Yoongi keluar dari gedung perkantoran dengan langkah tak bersemangat menuju halte terdekat. Udara dingin langsung menyerangnya begitu ia membuka pintu kaca besar kantor tersebut, meniupkan beberapa helai surai coklatnya. Ia segera mengeratkan mantel hitam dan syal berwarna baby blue yang ia kenakan.
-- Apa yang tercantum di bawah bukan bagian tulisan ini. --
(** [SetHeadLength] and [SetBodyLength] of [*Response] *)
Definition Resp_SetHeadLength (r : Resp.Response) : Resp.Response :=
  Resp.mkResponse (wrap32 (15 + wrap32 (Z.of_nat (length (contents (Resp.Error r))))))
    (Resp.BodyLength r) (Resp.RequestID r) (Resp.Version r) (Resp.Compresser r)
    (Resp.Serializer r) (Resp.Error r) (Resp.Data r).
Definition Resp_SetBodyLength (r : Resp.Response) : Resp.Response :=
  Resp.mkResponse (Resp.HeadLength r) (wrap32 (Z.of_nat (length (contents (Resp.Data r)))))
    (Resp.RequestID r) (Resp.Version r) (Resp.Compresser r)
    (Resp.Serializer r) (Resp.Error r) (Resp.Data r).

(** [EncodeResp]; [cur[:len(resp.Error)]] is a checked slice. *)
Definition EncodeResp (resp : Resp.Response) : go (list byte) :=
  data ← putHeader (Resp.HeadLength resp) (Resp.BodyLength resp) (Resp.RequestID resp)
           (Resp.Version resp) (Resp.Compresser resp) (Resp.Serializer resp);
  c ← cur_advance 15 (Cur data 0);
  let err := contents (Resp.Error resp) in
  _ ← cur_advance (length err) c;
  let c := cur_copy err c in
  c ← cur_advance (length err) c;
  Ok (buf (cur_copy (contents (Resp.Data resp)) c)).

(** ** The decoder *)

(** [binary.BigEndian.Uint32(bs[i:i+4])] *)
Definition getUint32 (i : nat) (bs : list byte) : go Z :=
  w ← slice_range i (i + 4) bs; Ok (be_get w).
Definition getByte (i : nat) (bs : list byte) : go Z := b ← index_at i bs; Ok (byte_Z b).

(** The six header loads that open [DecodeReq] and [DecodeResp]. *)
Definition getHeader (bs : list byte) : go (Z * Z * Z * Z * Z * Z) :=
  head ← getUint32 0 bs;
  body ← getUint32 4 bs;
  id ← getUint32 8 bs;
  version ← getByte 12 bs;
  compresser ← getByte 13 bs;
  serializer ← getByte 14 bs;
  Ok (head, body, id, version, compresser, serializer).

(** [tmp[:index]] where [index] may be -1. *)
Definition slice_upto (index : option nat) (tmp : list byte) : go (list byte) :=
  i ← go_of_option PSlice index; slice_to i tmp.

(** The loop [for index != -1] of [DecodeReq]. *)
Fixpoint decodeMeta (fuel : nat) (tmp : list byte) (metaMap : gmap string string)
  : go (gmap string string) :=
  match fuel with
  | O => Panic PFuel
  | S fuel' =>
      match index_byte splitter tmp with
      | None => Ok metaMap
      | Some index =>
          pairIndex ← go_of_option PSlice (index_byte pairSplitter tmp);
          key ← slice_to pairIndex tmp;
          val ← slice_range (pairIndex + 1) index tmp;
          tmp' ← slice_from (index + 1) tmp;
          decodeMeta fuel' tmp' (<[string_of key := string_of val]> metaMap)
      end
  end.

(** The first splitter-terminated name of [tmp], and what follows it; an absent
    splitter makes [tmp[:-1]] panic. *)
Definition takeName (tmp : list byte) : go (string * list byte) :=
  let index := index_byte splitter tmp in
  name ← slice_upto index tmp;
  i ← go_of_option PSlice index;
  rest ← slice_from (i + 1) tmp;
  Ok (string_of name, rest).

(** [DecodeReq] *)
Definition DecodeReq (bs : list byte) : go Request :=
  '(head, body, id, version, compresser, serializer) ← getHeader bs;
  tmp ← slice_range 15 (Z.to_nat head) bs;
  '(service, tmp) ← takeName tmp;
  '(method, tmp) ← takeName tmp;
  meta ← (if decide (0 < length tmp)
          then Some <$> decodeMeta (S (length tmp)) tmp ∅
          else Ok None);
  data ← slice_from (Z.to_nat head) bs;
  Ok (mkRequest head body id version compresser serializer service method meta (Some data)).

(** [DecodeResp]. *)
Definition DecodeResp (bs : list byte) : go Resp.Response :=
  '(head, body, id, version, compresser, serializer) ← getHeader bs;
  tmp ← slice_range 15 (Z.to_nat head) bs;
  let err := if decide (15 < head)%Z then Some tmp else None in
  data ← (if decide (body = 0%Z) then Ok None else Some <$> slice_from (Z.to_nat head) bs);
  Ok (Resp.mkResponse head body id version compresser serializer err data).

(** ** The encoder writes a concatenation *)
Section cursor_lemmas.
Implicit Types (d r s src : list byte).

(** The cursor after [d] has been written and [r] is left. *)
Definition window d r : cursor := Cur (d ++ r) (length d).

Lemma copy_at_app d src r :
  length src <= length r ->
  copy_at (length d) src (d ++ r) = d ++ src ++ drop (length src) r.
Proof.
  intros H. unfold copy_at. rewrite take_app_length.
  rewrite (take_ge src) by (rewrite length_app; lia).
  by rewrite drop_app_add.
Qed.

Lemma cur_copy_window d src r :
  length src <= length r ->
  cur_copy src (window d r) = window d (src ++ drop (length src) r).
Proof. intros H. unfold cur_copy, window. simpl. by rewrite copy_at_app. Qed.

Lemma cur_advance_window d s r :
  cur_advance (length s) (window d (s ++ r)) = Ok (window (d ++ s) r).
Proof.
  unfold cur_advance, window. simpl. rewrite decide_True by (rewrite !length_app; lia).
  by rewrite app_assoc, length_app.
Qed.

Lemma cur_set_window d s x b r :
  cur_set (length s) b (window d (s ++ x :: r)) = Ok (window d (s ++ b :: r)).
Proof.
  unfold cur_set, window. simpl.
  rewrite decide_True by (rewrite !length_app; simpl; lia).
  rewrite insert_app_r, <-(Nat.add_0_r (length s)), insert_app_r. done.
Qed.

Lemma cur_set0_window d x b r :
  cur_set 0 b (window d (x :: r)) = Ok (window d (b :: r)).
Proof. apply (cur_set_window d []). Qed.
Lemma cur_advance1_window d b r :
  cur_advance 1 (window d (b :: r)) = Ok (window (d ++ [b]) r).
Proof. apply (cur_advance_window d [b]). Qed.

Lemma drop_cons_ex n r : n < length r -> exists x, drop n r = x :: drop (S n) r.
Proof.
  intros H. destruct (lookup_lt_is_Some_2 r n H) as [x Hx]. exists x.
  by apply drop_S.
Qed.

(** [copy], set the byte after it, and advance past both. *)
Definition put_terminated (s : string) (b : byte) (c : cursor) : go cursor :=
  let c := cur_copy (bytes_of s) c in
  c ← cur_set (String.length s) b c;
  cur_advance (String.length s + 1) c.

Lemma put_terminated_window (s : string) b d r :
  String.length s < length r ->
  put_terminated s b (window d r)
  = Ok (window (d ++ bytes_of s ++ [b]) (drop (S (String.length s)) r)).
Proof.
  intros H. unfold put_terminated. rewrite <-!length_bytes_of in *.
  rewrite cur_copy_window by lia.
  destruct (drop_cons_ex _ _ H) as [x ->]. rewrite cur_set_window, go_bind_Ok.
  replace (length (bytes_of s) + 1) with (length (bytes_of s ++ [b]))
    by (rewrite length_app; simpl; lia).
  rewrite (app_cons_snoc (bytes_of s) b (drop _ _)).
  by rewrite cur_advance_window.
Qed.

Lemma putName_window (s : string) d r :
  String.length s < length r ->
  putName s (window d r)
  = Ok (window (d ++ bytes_of s ++ [splitter]) (drop (S (String.length s)) r)).
Proof.
  intros H. unfold putName. rewrite <-!length_bytes_of in *.
  rewrite cur_copy_window by lia.
  destruct (drop_cons_ex _ _ H) as [x ->].
  rewrite cur_advance_window, go_bind_Ok.
  rewrite cur_set0_window, go_bind_Ok, cur_advance1_window.
  by rewrite <-app_assoc.
Qed.
End cursor_lemmas.

(** ** The wire image: what the encoders mean to write *)

Definition header_image (head body id version compresser serializer : Z) : list byte :=
  be_put 4 head ++ be_put 4 body ++ be_put 4 id
  ++ [Z_byte version; Z_byte compresser; Z_byte serializer].
Definition pair_image (kv : string * string) : list byte :=
  bytes_of kv.1 ++ [pairSplitter] ++ bytes_of kv.2 ++ [splitter].
Definition meta_image (order : list (string * string)) : list byte :=
  concat (pair_image <$> order).
Definition names_image (order : list (string * string)) (req : Request) : list byte :=
  bytes_of (ServiceName req) ++ [splitter] ++ bytes_of (MethodName req) ++ [splitter]
  ++ meta_image order.
Definition req_image (order : list (string * string)) (req : Request) : list byte :=
  header_image (HeadLength req) (BodyLength req) (RequestID req)
    (Version req) (Compresser req) (Serializer req)
  ++ names_image order req ++ contents (Data req).
Definition resp_image (r : Resp.Response) : list byte :=
  header_image (Resp.HeadLength r) (Resp.BodyLength r) (Resp.RequestID r)
    (Resp.Version r) (Resp.Compresser r) (Resp.Serializer r)
  ++ contents (Resp.Error r) ++ contents (Resp.Data r).

Lemma be_put_4_ex v : exists a b c d, be_put 4 v = [a; b; c; d].
Proof. simpl. eauto. Qed.

Lemma length_header_image a b c d e f : length (header_image a b c d e f) = 15.
Proof. unfold header_image. by rewrite !length_app, !length_be_put. Qed.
Dingin. Uap mengepul keluar dari mulutnya seperti naga. Yoongi duduk di salah satu kursi halte yang kosong seraya memejamkan matanya sejenak, merasakan desiran udara yang sedikit menusuk tulangnya. Ah, andai ia bisa terus menutup mata seperti ini dan tidak kembali ke dunia nyata pasti dadanya tidak sesesak ini memikirkan semua tentang gemelut kehidupan. Memikirkan pekerjaannya, memikirkan kedua orang tuanya yang telah pergi ke surga dan… memikirkan Namjoon.

"Yoongi."

Sekuat itukah pikiran Yoongi kepada Namjoon sampai-sampai suara serak yang selalu ia sukai dapat terdengar sangat jelas?

"Min Yoongi."

Tidak, ini bukan halusinasi. Yoongi bisa merasakan kehadiran seseorang di samping kursi tunggu halte ini. Seseorang tersebut kini menggengam erat tangan kiri Yoongi yang mungkin terasa membeku.

"Aku masih tak percaya, Namjoonie." Yoongi akhirnya berucap lirih namun masih memejamkan matanya.
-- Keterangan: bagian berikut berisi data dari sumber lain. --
(** ** The loop over [on] *)

Lemma andLoop_short ps : forall n i p,
  i <= length ps -> length ps < i + n -> andLoop ps i n p = Panic PIndex.
Proof.
  induction n as [|n IH]; intros i p Hi Hn; [lia|]. cbn [andLoop]. unfold index_at.
  destruct (ps !! i) as [x|] eqn:Hx; cbn [go_of_option]; [|done].
  rewrite go_bind_Ok. apply lookup_lt_Some in Hx. apply IH; lia.
Qed.
Lemma andLoop_prefix ps : forall n i p,
  i + n <= length ps -> andLoop ps i n p = Ok (conj_of p (take n (drop i ps))).
Proof.
  induction n as [|n IH]; intros i p Hn; [done|]. cbn [andLoop]. unfold index_at.
  destruct (lookup_lt_is_Some_2 ps i ltac:(lia)) as [x Hx]. rewrite Hx.
  cbn [go_of_option]. rewrite go_bind_Ok, IH by lia. by rewrite (drop_S _ _ _ Hx).
Qed.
"Aku tahu ini brengsek, but you are still the one for me. Tidak ada yang bisa merubah itu, sekalipun dia yang menjadi pendampingku." Kini Namjoon membalikkan tubuh Yoongi agar menghadapnya, "Ku mohon, bukalah matamu."

Yoongi membuka matanya lalu tersenyum getir melihat betapa serius tatapan Namjoon menghujam dirinya. Apa yang diharapkan oleh Namjoon dengan Yoongi yang bukan apa-apa ini?

"This is all a dream, Namjoon. Pertemuan kita secara tak sengaja di sebuah toko buku, kemiripan hobi yang kita punya dan akhirnya membawa kita pada sebuah hubungan." Yoongi menunduk, tak sanggup menatap pria yang sudah menjadi sebagian nafasnya. "Tetapi mimpi harus berakhir. Aku akan pergi."

"Don't—" bentak Namjoon mengertakkan gigi menahan amarahnya, ia mengangkat dagu Yoongi yang sudah terlihat berkaca-kaca. "—Don't try to disappear from my life. Just don't."

Tak ada lagi kata yang terlontar kembali kecuali suara isakan pelan yang terdengar pilu dalam tautan bibir Yoongi dan Namjoon.

.

.

Is it true?

Is it true?

You, you.

I am scared because you are so beautiful.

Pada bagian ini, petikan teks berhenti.